Sunday, November 18, 2012

'Gateway to What' By Adesina Ogunlana


The average or do we say ‘normal’ human being, naturally craves the good life. Now, what is the good life? The answer, you get, I guess will differ from various respondents. Certainly the Epicurean’s understanding of the Good Life will hardly match the Stoic’s talk less the Socratic’s or the Cynic’s.

However I think I can reasonably speak for the class of the people slapped about, trod upon and generally stigmatized as ‘the common man.’ After all, I am and have always been a member of the much said pilloried class.

 

The common man’s idea of the G.L is the one that easily assures him of a constant gratification of his appetites and the attendent vain glories and vanities. The common man wants to have the satisfaction of salacious meals, thrilling kindling, rippling riches that provide beyond basic necessaries of life but luxuries that flatter the ego, warm the cockles, swell the pride and make man mistake mere terra firma for the clime celestial.
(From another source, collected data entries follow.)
(** An entry comes from the one result line of a worker that succeeded. *)
Definition compare_sampled (x : nat * (pystr * pystr)) (s : report) : Prop :=
  exists stamp finished result, returncode finished = 0 /\ result_of finished = Ok result /\ labelled x.2.1 x.1 stamp result = Ok s.
Lemma workload_result work stamp : returns (run_workload (W := W) args work stamp) (fun result => exists finished, returncode finished = 0 /\ result_of finished = Ok result).
Proof.
  unfold run_workload. cbv zeta. do 6 (apply returns_then; intros ?). apply returns_then. intros finished. apply returns_lift. intros result Hr. exists finished. split; [|done].
  revert Hr. unfold result_of. destruct (filter _ _) as [|l [|]]; try done. destruct (Z.eqb_spec (returncode finished) 0); done.
Qed.
Lemma sample_result binary stamp : returns (sample (W := W) fuel args binary stamp) (fun result => exists finished, returncode finished = 0 /\ result_of finished = Ok result).
Proof.
  unfold sample. apply returns_then. intros work. apply returns_finally. unfold sample_in. do 3 (apply returns_then; intros ?). apply returns_finally. do 2 (apply returns_then; intros ?). apply workload_result.
Qed.
Lemma compare_step_adds repeat x : adds compare_sampled (compare_step (W := W) fuel args repeat x) (fun _ p => p = [(repeat, x)]).
Proof.
  unfold compare_step. apply adds_then. intros stamp. eapply adds_bind; [apply adds_host, sample_result|]. intros result p [(finished & Hc & Hf) ->].
  eapply adds_bind; [by apply (adds_lift _ _ (fun e => labelled x.1 repeat stamp result = Ok e))|]. intros entry p [He ->].
  eapply adds_bind; [apply (adds_sample compare_sampled (repeat, x)); by exists stamp, finished, result|]. intros u p ->.
  eapply adds_bind; [apply (adds_lift _ _ (fun _ => True)); done|]. intros text p [_ ->]. eapply adds_mono; [apply adds_last|]. by intros ? ? ->.
Qed.
Definition compared_all (b : Bench report) : Prop := complete_with compare_sampled (fun plan => plan ≡ₚ plan_of (cm_binaries args) 0 (Z.to_nat (cm_repeats args))) b.
Definition comparison_honest (r : res exn unit) (b : Bench report) : Prop :=
  (rget "complete" (be_report b) = Some (tbool true) -> compared_all b) /\ (r = Ok tt -> rget "complete" (be_report b) = Some (tbool true)).
Lemma noted_honest (s : St) : unfinished s.1 -> be_samples s.1 = [] -> wp (compare_noted fuel args) (fun r s' => comparison_honest r s'.1) s.
Proof.
  intros Hu H0. unfold compare_noted. apply wp_recording. unfold compare_body. apply wp_bind.
  assert (Hopen : forall e (s' : St), unfinished s'.1 -> comparison_honest (Raise e) (on_bench [("error"%string, tstr (repr_exn e))] s'.1)).
  { intros e s' Hs. split; [|done]. cbn [on_bench be_report]. rewrite rget_rupdate_other by done. done. }
  eapply wp_mono; [apply (adds_loop compare_sampled (cm_binaries args)); [intros k; eapply adds_mono; [apply adds_each; intros x; apply compare_step_adds|by intros ? ? ->]|exact Hu]|].
  intros [[]|e|] s1 [H1 H2]; [|by apply Hopen|by split]. destruct H2 as (plan & Hp & new & Hn & Hf). rewrite H0 in Hn. cbn [app] in Hn.
  apply wp_amend. cbn [fst]. split; [|intros _; apply rget_rset]. intros _. exists plan. split; [done|]. cbn [on_bench be_samples]. by rewrite Hn.
Qed.
(** compare_three_hosts.py reports itself complete only with a sample of every
    binary in every repetition, each from a worker that verified its balances and
    printed exactly one result, and succeeds only with such a report written. *)
Theorem comparison_complete (s : St) :
  unfinished s.1 -> be_samples s.1 = [] ->
  wp (compare_run fuel args) (fun r s' => (rget "complete" (be_report s'.1) = Some (tbool true) -> compared_all s'.1) /\
    (r = Ok tt -> rget "complete" (be_report s'.1) = Some (tbool true) /\ exists w w' : W, h_write_json (cm_output args) (bench_data s'.1) w = (Ok tt, w'))) s.
Proof.
  intros Hu H0. unfold compare_run. apply wp_try_finally. eapply wp_mono; [by apply noted_honest|]. intros r [b [c w]] [H1 H2]. cbn [fst] in H1, H2.
  set (wr := do! _;; _). assert (Hw : wp wr (fun x s' => s'.1 = b /\ (x = Ok tt -> exists w1 w2 : W, h_write_json (cm_output args) (bench_data b) w1 = (Ok tt, w2))) (b, (c, w))).
  { apply wp_bind, wp_host_step. intros [u|e|] [c2 w2]; [|done..]. apply wp_bind, wp_gets. cbn [fst]. apply wp_on_host. cbn [fst snd].
    apply wp_intro. intros x [c3 w3] E. split; [done|]. intros ->. exists w2, w3. revert E. unfold base, io_res. cbn [fst snd]. destruct (h_write_json _ _ w2) as [y w4]. by intros [= -> _ ->]. }
  destruct r as [[]|e|]; [| |by split].
  - eapply wp_mono; [apply Hw|]. intros [[]|e|] [b' s'] [Hb Hx]; cbn [fst] in *; subst b'; (split; [exact H1|]); [|done..]. intros _. split; [by apply H2|by apply Hx].
  - eapply wp_mono; [apply Hw|]. intros [[]|e'|] [b' s'] [Hb Hx]; cbn [fst] in *; subst b'; by split.
Qed.
End Compared.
In ages past, where might more brazenly spoke, the good life could be acquired by brutal force and brutish might. But no longer, except you are a king-pin in a banana republic or a king-kong in a rapidly fading state.

In these times, you need more subtlety than brawn to succeed at getting the good life. In Nigeria there are many sensible ways of getting the good life such as becoming:

a high level politician and national or state or local government ‘cake-minder.’
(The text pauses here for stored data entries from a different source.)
(* ===== verification/SupervisorTheorems.v ===== *)
(** * What the host supervisor guarantees

    The offline audit accepts exactly the databases the workload prescribes, and
    the voter never outlives its supervisor. *)

From Stdlib Require Import QArith.
From S2P Require Import Prelude PyStr PyFloat Objects Json Bytes Text Net Transport Dict Worker Host ProcessCluster.
From S2P Require Import Workload Supervisor ClusterTheorems Soak SoakTheorems.
From S2P Require Import Workload Supervisor ClusterTheorems Soak SoakTheorems.
From S2P Require Import Workload Supervisor ClusterTheorems Soak SoakTheorems.
From S2P Require Import Workload Supervisor ClusterTheorems Soak SoakTheorems.
#[local] Open Scope Z_scope.

(** ** audit *)

(** What SQLite returns for INTEGER and TEXT columns. *)
Definition sql_cell (v : pyval) : bool := match v with PNone | PInt _ | PStr _ => true | _ => false end.
Definition sql_rows (rows : list (list pyval)) : Prop := Forall (fun row => forallb sql_cell row = true) rows.

(** The row of transfer [i]. *)
Definition transfer_row (i : Z) : list pyval :=
  [PInt i; PInt (i mod 3 + 1); PInt ((i mod 3 + 1) mod 3 + 1); PInt (i mod 17 + 1); PStr payload256].
Definition account_rows (i : Z) (balances : list Z) : list (list pyval) :=
  imap (fun k b => [PInt (i + Z.of_nat k); PInt b]) balances.

Lemma eq_int_cell v n : sql_cell v = true -> eq_int v n = true <-> v = PInt n.
Proof.
  destruct v; cbn; try done; intros _; split; intros Hv; try done; [by apply Z.eqb_eq in Hv as ->|].
  injection Hv as ->. apply Z.eqb_refl.
Qed.
Lemma eq_str_cell v s : sql_cell v = true -> eq_str v s = true <-> v = PStr s.
Proof.
  destruct v; cbn; try done; intros _; split; intros Hv; try done; [by apply pyeqb_eq in Hv as ->|].
  injection Hv as ->. apply pyeqb_refl.
Qed.

Lemma audit_row_exact i row balances b :
  forallb sql_cell row = true ->
  audit_row i row balances = Ok b <-> row = transfer_row i /\ b = move i (i mod 17 + 1) balances.
Proof.
  intros Hc. assert (Hgo : audit_row i (transfer_row i) balances = Ok (move i (i mod 17 + 1) balances)).
  { unfold audit_row, transfer_row, move. cbn [eq_int eq_str]. rewrite !Z.eqb_refl, pyeqb_refl. cbn [negb orb vint res_bind].
    by replace (i mod 3 + 1 - 1) with (i mod 3) by lia; replace ((i mod 3 + 1) mod 3 + 1 - 1) with ((i mod 3 + 1) mod 3) by lia. }
  split.
  - intros Hr.
    assert (Heq : row = transfer_row i).
    { unfold audit_row in Hr. destruct row as [|v1 [|v2 [|v3 [|v4 [|v5 [|]]]]]]; try discriminate Hr. cbn in Hc.
      repeat (apply andb_true_iff in Hc as [? Hc]).
      destruct (_ || _) eqn:Hbad; [discriminate Hr|]. unbool.
      repeat match goal with
      | Hx : eq_int ?v ?n = true, Hv : sql_cell ?v = true |- _ => apply (eq_int_cell v n Hv) in Hx as ->; clear Hv
      | Hx : eq_str ?v ?n = true, Hv : sql_cell ?v = true |- _ => apply (eq_str_cell v n Hv) in Hx as ->; clear Hv
      end. done. }
    split; [done|]. subst row. rewrite Hgo in Hr. by injection Hr.
  - intros [-> ->]. exact Hgo.
Qed.

Lemma audit_rows_exact k rows balances b :
  sql_rows rows ->
  audit_rows (Z.of_nat k + 1) rows balances = Ok b <->
  rows = (fun j => transfer_row (Z.of_nat j + 1)) <$> seq k (length rows) /\
  b = foldl (fun b '(i, v) => move i v b) balances ((fun j => let i := Z.of_nat j + 1 in (i, i mod 17 + 1)) <$> seq k (length rows)).
Proof.
  intros Hr. revert k balances. induction Hr as [|row rows Hrow Hr IH]; intros k balances; cbn [audit_rows].
  { cbn. split; [by intros [= ->]|by intros [_ ->]]. }
  rewrite res_bind_Ok. cbn [length seq fmap list_fmap foldl]. split.
  - intros (b1 & H1 & H2). apply audit_row_exact in H1 as [-> ->]; [|done].
    replace (Z.of_nat k + 1 + 1) with (Z.of_nat (S k) + 1) in H2 by lia. apply IH in H2 as [H2 ->]. split; [f_equal; exact H2|done].
  - intros [[= Hx Hy] Hb]. exists (move (Z.of_nat k + 1) ((Z.of_nat k + 1) mod 17 + 1) balances).
    split; [by apply audit_row_exact|]. replace (Z.of_nat k + 1 + 1) with (Z.of_nat (S k) + 1) by lia. apply IH. done.
Qed.

Lemma same_accounts_exact i actual balances :
  sql_rows actual -> same_accounts i actual balances = true <-> actual = account_rows i balances.
Proof.
  intros Ha. unfold account_rows. revert i balances. induction Ha as [|row actual Hrow Ha IH]; intros i balances; cbn [same_accounts].
  { destruct balances; cbn; split; done. }
  destruct row as [|id [|b [|]]], balances as [|v balances]; cbn [imap]; try (split; [done|intros Hx; discriminate Hx || (injection Hx; discriminate)]).
  cbn in Hrow. unbool. rewrite !andb_true_iff, !eq_int_cell by done. rewrite IH. cbn. rewrite Z.add_0_r.
  replace (imap (λ (k : nat) (b : Z), [PInt (i + 1 + Z.of_nat k); PInt b]) balances)
    with (imap ((λ (k : nat) (b : Z), [PInt (i + Z.of_nat k); PInt b]) ∘ S) balances)
    by (apply imap_ext; intros j v' _; unfold compose; cbv beta; do 2 f_equal; lia).
  split; [by intros [[-> ->] ->]|by intros [= -> -> ->]].
Qed.

(** C24: the offline audit is exact: on rows as SQLite returns them it accepts the
    transfers exactly if they are the first [n] prescribed ones, in order, and
    the accounts exactly if they hold the balances those transfers lead to; these
    are the balances the workload tracks, of total 3,000,000. *)
Theorem audit_exact rows actual :
  sql_rows rows -> sql_rows actual ->
  (exists b, audit_rows 1 rows opening = Ok b /\ same_accounts 1 actual b = true) <->
  rows = (fun j => transfer_row (Z.of_nat j + 1)) <$> seq 0 (length rows) /\
  actual = account_rows 1 (balances_after (first_transfers (length rows))).
Proof.
  intros Hr Ha. split.
  - intros (b & Hb & Hs). apply (audit_rows_exact 0) in Hb as [Hb ->]; [|done]. split; [done|]. by apply same_accounts_exact.
  - intros [Hb Hs]. exists (balances_after (first_transfers (length rows))). split; [|by apply same_accounts_exact].
    apply (audit_rows_exact 0); done.
Qed.

Lemma audit_exact_witness :
  (exists b, audit_rows 1 [transfer_row 1] opening = Ok b /\ same_accounts 1 (account_rows 1 [1000000; 999998; 1000002]) b = true).
Proof. apply audit_exact; [by repeat constructor|by repeat constructor|]. split; [reflexivity|]. vm_compute. reflexivity. Defined.

(** ** supervise *)

(** Processes: polling observes, a killed or exited process can be waited for. *)
Class SupervisedLaws (W : Type) `{Supervised W} := {
  running : Z -> W -> bool;
  poll_observes pid w : running pid (s_poll pid w).2 = running pid w /\ ((s_poll pid w).1 = None -> running pid w = true) /\
                        (forall code, (s_poll pid w).1 = Some code -> running pid w = false);
  kill_stops pid w : running pid (s_kill pid w) = false;
  wait_stopped pid t w : running pid w = false -> exists code w', s_wait pid t w = (Ok code, w') /\ running pid w' = false
}.

(** The voter never outlives its supervisor: however the relay loop ends (a
    confirmed kill, a closed or malformed stream, a budget, a deadline), once
    [supervise]'s guarded block is left the voter is not running. *)
Theorem voter_reaped {W} `{SupervisedLaws W} fuel root config child (w : W) :
  wp (serve fuel root config child) (fun r w' => r = OutOfFuel \/ running child w' = false) w.
Proof.
  unfold serve. apply wp_try_finally, wp_intro. intros r w1 _.
  assert (Hreap : wp (reap child) (fun r' w' => r' = Ok tt /\ running child w' = false) w1).
  { unfold reap. apply wp_bind. unfold wp at 1, io. destruct (poll_observes child w1) as (Hp & Hn & Hs).
    destruct (s_poll child w1) as [code w2]. cbn [fst snd] in *.
    assert (Hend : forall w3, running child w3 = false ->
      wp (let! _ := io_res (s_wait child 15) in ret tt) (fun r' w' => r' = Ok tt /\ running child w' = false) w3).
    { intros w3 Hw3. apply wp_bind. destruct (wait_stopped child 15 w3 Hw3) as (c & w4 & Hw & Hr4).
      unfold wp at 1, io_res. rewrite Hw. by apply wp_ret. }
    destruct code as [c|]; apply wp_bind; [apply wp_ret, Hend|apply wp_modify, Hend, kill_stops]. rewrite Hp. by apply (Hs c). }
  destruct r as [u|e|]; [| |by left]; eapply wp_mono; try exact Hreap; intros r' w' [-> Hr]; by right.
Qed.

(** A silent supervisor over one voter, running while the state is not 0. *)
#[export] Instance silent : Pipes Z := {
  pipe_now w := (0%Q, w);
  writable _ w := (true, w);
  readable _ w := (false, w);
  os_write data w := (Ok (zlen data), w);
  os_read _ w := (Ok [], w)
}.

#[export] Instance toy_supervised : Supervised Z := {
  s_host := toy_host;
  s_up := silent;
  s_down := silent;
  s_send_up _ w := (Ok tt, w);
  s_send_down _ w := (Ok tt, w);
  s_spawn _ w := (Ok 7, 1);
  s_poll _ w := (if w =? 0 then Some (-9) else None, w);
  s_kill _ _ := 0;
  s_wait _ _ w := (Ok (-9), 0);
  s_free _ _ := 1000;
  s_sizes _ _ _ := [];
  s_clock_ticks := 100;
  s_shlex s := Ok (words s);
  s_query _ _ w := (Ok [], w);
  s_sqlite_version := [];
  s_uname _ := ([], []);
  s_affinity _ := [0]
}.

#[export] Instance toy_supervised_laws : SupervisedLaws Z.
Proof.
  refine {| running := fun _ w => negb (w =? 0) |}.
  - intros pid w. cbn. split; [done|]. destruct (w =? 0); cbn; split; done.
  - done.
  - intros pid t w _. by exists (-9), 0.
Defined.

Lemma voter_reaped_witness :
  (serve 5 (py "/run") (mkHostConfig 1 0 10 10) 7 1).1 = Raise (TimeoutError "Supervisor frame timeout") /\
  wp (serve 5 (py "/run") (mkHostConfig 1 0 10 10) 7) (fun r w' => r = OutOfFuel \/ running 7 w' = false) 1.
Proof. split; [vm_compute; reflexivity|]. apply voter_reaped. Defined.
a ‘yahoo-yahoo’ wonder specialist.

a prosperity minister and miracle worker.

a mega-bank owner.

a repentant militant turned oil-pipe ‘protector.’

 

All the above options are good but offer a lot of stress. There are, I tell you, less stressful ways of getting the good life, at least in obodo Nigeria.
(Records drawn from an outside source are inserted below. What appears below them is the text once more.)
(** A request with ["describe"] among several functions never gets past
    the check that follows the resolution of its columns. *)
Lemma run_request_conflict (ag : Request) (fs : list value) :
  func ag = VList fs -> In (VStr "describe") fs -> 1 < length fs ->
  exists m,
    (forall df val acc h,
       run_request df val acc ag h
       = match get_index_labels (col ag) df h with
         | (OK _, h1) => (Err (ValueError m), h1)
         | (Err e, h1) => (Err e, h1)
         end)
    /\ (Forall (fun f => is_frame f = false) fs -> m = describe_msg).
Proof.
  intros Hf Hin Hlen. apply Nat.ltb_lt in Hlen.
  destruct (contains_describe_In fs Hin) as [Hc|Hc].
  - exists describe_msg. split; [|auto].
    intros df val acc h. unfold run_request, bind, lift, describe_conflict.
    destruct (get_index_labels (col ag) df h) as [[sel|e] h1]; [|reflexivity].
    rewrite Hf. cbn [items]. rewrite Hc. simpl. now rewrite Hlen.
  - exists ambiguous_msg. split.
    + intros df val acc h. unfold run_request, bind, lift, describe_conflict.
      destruct (get_index_labels (col ag) df h) as [[sel|e] h1];
        [|reflexivity].
      rewrite Hf. cbn [items]. now rewrite Hc.
    + intros Hno. rewrite (contains_describe_tables_apart fs Hno) in Hc.
      discriminate.
Qed.

Lemma foldM_fails_at {A B} (f : B -> A -> M B) (xs : list A) (i : nat) (x : A) :
  xs !! i = Some x ->
  (forall acc h, exists e h', f acc x h = (Err e, h')) ->
  forall acc h, exists e h', foldM f xs acc h = (Err e, h').
Proof.
  intros Hi Hx. revert i Hi.
  induction xs as [|y ys IH]; intros i Hi acc h; [discriminate|].
  simpl. unfold bind.
  destruct i as [|i]; simpl in Hi.
  - injection Hi as ->. destruct (Hx acc h) as (e & h' & ->). eauto.
  - destruct (f acc y h) as [[acc'|e] h1]; [|eauto].
    eapply IH; eauto.
Qed.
I tell you one - try and become a high court judge in Lagos State. You just try and you will see what will become of your purse in a short-while. You may be a struggling private legal practitioner now, struggling to pay your cribbed office rent, struggling to pay staff salaries, struggling to maintain your car, struggling to maintain your children in school, struggling to develop a property. In short, struggling to keep afloat.

You may be a miserable state counsel now, don’t mind those big and deceptive titles they add to your ‘state counselship,’ “Rat na Rat.” As far I know  the only titles worth their ring in the Ministry of Justice belong to the Generals, to wit, the Atannije-General and the Solisuitor-General.

As a state counsel we all know your life of civil service salary struggles. Your struggling may even be more active than that of the private legal practitioner. It’s generally a life of “patch and watch” except for those who know how to fraudulently add 2 to 2 in order to get 2000.

You may be a Chief Magistrate now, the poor Lords and Duchesses of the well known lower Bench. The lower Bench, everybody knows, is occupied by the “poor cousins” in the Judiciary.

When the “rich cousins” a.k.a “high court judges” gobble caviar and swill champagne you only exist on “asoro elepo rederede” (Yam Pottage) and your imbibation is limited to Zobo!  But whatever your condition, should you manage to become a judge of the Lagos State Bench, your purse will suffer or rather enjoy the density of obesity. Almost immediately.

These are part of the goodies that will cling to you evermore:

Minimum of 1.5 million naira monthly salary.

Ownership of stately jeeps, (no Tokunbos) and changeable every four years by the government.

Yearly allocation of between 10 – 20 million naira under many “ welfare package headings.”

Ownership (not tenant ship) of at least of a choice home in a choice location (worth no less than #150 million naira).

Stewarded Life of drivers, secretaries, orderlies, assistants and sundry man-Fridays and girl-Saturdays.

Job-security, except you become extremely stupid, reckless and without a functional God-parent.

Life is so good on the Lagos Bench now that wise lawyers don’t strive to become Silks again. Silks? Silks banza, they say. Why go for brass when gold is there for the plucking, especially if you are not just a Lagos lawyer but a Lagosian Lagos lawyer!

Curiously, despite the heavy perks and mouth-watering benefits attached to having a place on the Lagos Bench, I for one, cannot see a dramatic improvement in the quality of service delivery on the part of judges. I cannot perceive, except in a minority of our judicial potentates a keen and glaring commitment to sparkling industry and roaring productivity commensurate to the rich blessings of their employment. The inevitable conclusion is that judicial appointment in Lagos state is only so: a gate-way for many appointees to hedonism and self-aggrandizement and not for consummate and public-spirited service. Sad? Tragic!